▶ PROBLEM DETAILS: For the entries below, the expected answer is the line with "Z) : option", the line with "if decide (Z.to_nat", and every line between them, exactly as written, and nothing more.

Records contained in a dataset:
--------------------------------------------------
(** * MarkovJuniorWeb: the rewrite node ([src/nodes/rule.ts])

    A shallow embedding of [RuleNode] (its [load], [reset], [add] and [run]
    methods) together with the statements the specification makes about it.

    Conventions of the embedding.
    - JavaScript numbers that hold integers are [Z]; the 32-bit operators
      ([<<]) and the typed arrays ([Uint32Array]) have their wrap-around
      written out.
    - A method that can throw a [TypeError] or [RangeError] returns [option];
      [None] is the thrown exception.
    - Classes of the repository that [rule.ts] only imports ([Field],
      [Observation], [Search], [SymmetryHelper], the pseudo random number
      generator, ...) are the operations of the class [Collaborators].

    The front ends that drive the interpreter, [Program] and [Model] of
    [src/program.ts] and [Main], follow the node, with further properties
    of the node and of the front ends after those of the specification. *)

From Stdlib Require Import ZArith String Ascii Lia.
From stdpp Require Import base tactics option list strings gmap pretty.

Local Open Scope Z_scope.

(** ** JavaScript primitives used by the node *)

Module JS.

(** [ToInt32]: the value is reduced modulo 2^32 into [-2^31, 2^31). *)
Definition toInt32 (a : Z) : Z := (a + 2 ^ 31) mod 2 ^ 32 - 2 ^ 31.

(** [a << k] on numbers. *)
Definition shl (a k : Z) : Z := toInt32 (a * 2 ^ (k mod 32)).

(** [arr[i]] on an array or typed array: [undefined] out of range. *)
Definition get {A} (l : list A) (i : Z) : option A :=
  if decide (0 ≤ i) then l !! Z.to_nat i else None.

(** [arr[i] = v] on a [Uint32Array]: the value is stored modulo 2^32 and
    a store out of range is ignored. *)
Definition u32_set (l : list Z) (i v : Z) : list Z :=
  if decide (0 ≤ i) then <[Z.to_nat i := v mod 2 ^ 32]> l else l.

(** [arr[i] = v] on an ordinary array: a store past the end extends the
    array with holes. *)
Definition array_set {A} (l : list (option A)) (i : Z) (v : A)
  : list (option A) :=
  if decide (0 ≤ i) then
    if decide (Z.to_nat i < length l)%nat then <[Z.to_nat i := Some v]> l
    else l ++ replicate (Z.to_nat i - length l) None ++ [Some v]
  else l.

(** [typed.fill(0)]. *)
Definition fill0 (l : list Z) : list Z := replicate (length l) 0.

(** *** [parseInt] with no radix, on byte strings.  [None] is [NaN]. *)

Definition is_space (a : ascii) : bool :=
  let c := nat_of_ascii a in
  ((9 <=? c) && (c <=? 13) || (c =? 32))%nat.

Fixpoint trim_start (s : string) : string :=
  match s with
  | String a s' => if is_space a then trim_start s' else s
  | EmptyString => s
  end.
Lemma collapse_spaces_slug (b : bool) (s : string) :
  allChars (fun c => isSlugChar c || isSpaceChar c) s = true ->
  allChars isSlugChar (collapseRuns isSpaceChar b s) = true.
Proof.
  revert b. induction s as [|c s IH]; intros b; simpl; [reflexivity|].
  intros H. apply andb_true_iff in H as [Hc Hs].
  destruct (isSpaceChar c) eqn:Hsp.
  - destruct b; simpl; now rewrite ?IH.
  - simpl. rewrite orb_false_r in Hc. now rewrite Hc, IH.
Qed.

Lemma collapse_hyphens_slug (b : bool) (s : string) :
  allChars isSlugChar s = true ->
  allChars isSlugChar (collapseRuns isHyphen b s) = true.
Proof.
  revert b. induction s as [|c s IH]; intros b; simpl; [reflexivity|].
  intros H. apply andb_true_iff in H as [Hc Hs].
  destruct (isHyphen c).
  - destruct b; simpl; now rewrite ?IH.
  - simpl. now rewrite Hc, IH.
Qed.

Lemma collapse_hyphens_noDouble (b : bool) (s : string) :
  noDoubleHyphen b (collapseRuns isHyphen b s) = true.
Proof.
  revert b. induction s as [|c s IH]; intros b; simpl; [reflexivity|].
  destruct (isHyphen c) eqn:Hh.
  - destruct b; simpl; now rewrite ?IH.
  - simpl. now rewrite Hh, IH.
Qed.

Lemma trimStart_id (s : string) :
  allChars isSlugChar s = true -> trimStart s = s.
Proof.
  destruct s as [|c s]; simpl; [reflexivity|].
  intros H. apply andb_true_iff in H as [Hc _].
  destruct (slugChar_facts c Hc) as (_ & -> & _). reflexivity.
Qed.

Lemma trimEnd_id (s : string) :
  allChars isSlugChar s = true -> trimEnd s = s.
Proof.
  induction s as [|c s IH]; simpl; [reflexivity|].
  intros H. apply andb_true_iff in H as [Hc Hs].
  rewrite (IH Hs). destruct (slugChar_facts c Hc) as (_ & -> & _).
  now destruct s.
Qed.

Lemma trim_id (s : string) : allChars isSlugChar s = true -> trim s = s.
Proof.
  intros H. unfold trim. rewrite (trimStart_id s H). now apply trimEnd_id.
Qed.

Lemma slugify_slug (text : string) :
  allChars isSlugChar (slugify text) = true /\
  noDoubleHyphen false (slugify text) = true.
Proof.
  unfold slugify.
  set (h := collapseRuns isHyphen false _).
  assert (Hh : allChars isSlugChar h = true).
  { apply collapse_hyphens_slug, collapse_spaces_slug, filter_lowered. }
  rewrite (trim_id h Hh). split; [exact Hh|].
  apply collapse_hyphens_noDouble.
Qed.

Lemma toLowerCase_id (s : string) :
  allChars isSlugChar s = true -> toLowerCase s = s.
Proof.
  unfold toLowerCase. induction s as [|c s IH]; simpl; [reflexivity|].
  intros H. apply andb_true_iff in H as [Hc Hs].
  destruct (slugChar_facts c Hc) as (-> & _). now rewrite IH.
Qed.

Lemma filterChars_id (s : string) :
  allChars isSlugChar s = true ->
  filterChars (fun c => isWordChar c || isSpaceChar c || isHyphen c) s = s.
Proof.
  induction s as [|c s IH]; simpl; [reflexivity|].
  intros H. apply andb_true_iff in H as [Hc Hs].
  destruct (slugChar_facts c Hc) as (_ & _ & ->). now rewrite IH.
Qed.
--------------------------------------------------
▶ ANSWER SECTION:
Definition get {A} (l : list A) (i : Z) : option A :=
  if decide (0 ≤ i) then l !! Z.to_nat i else None.

(** [arr[i] = v] on a [Uint32Array]: the value is stored modulo 2^32 and
    a store out of range is ignored. *)
Definition u32_set (l : list Z) (i v : Z) : list Z :=
  if decide (0 ≤ i) then <[Z.to_nat i := v mod 2 ^ 32]> l else l.

(** [arr[i] = v] on an ordinary array: a store past the end extends the
    array with holes. *)
Definition array_set {A} (l : list (option A)) (i : Z) (v : A)
  : list (option A) :=
  if decide (0 ≤ i) then
    if decide (Z.to_nat i < length l)%nat then <[Z.to_nat i := Some v]> l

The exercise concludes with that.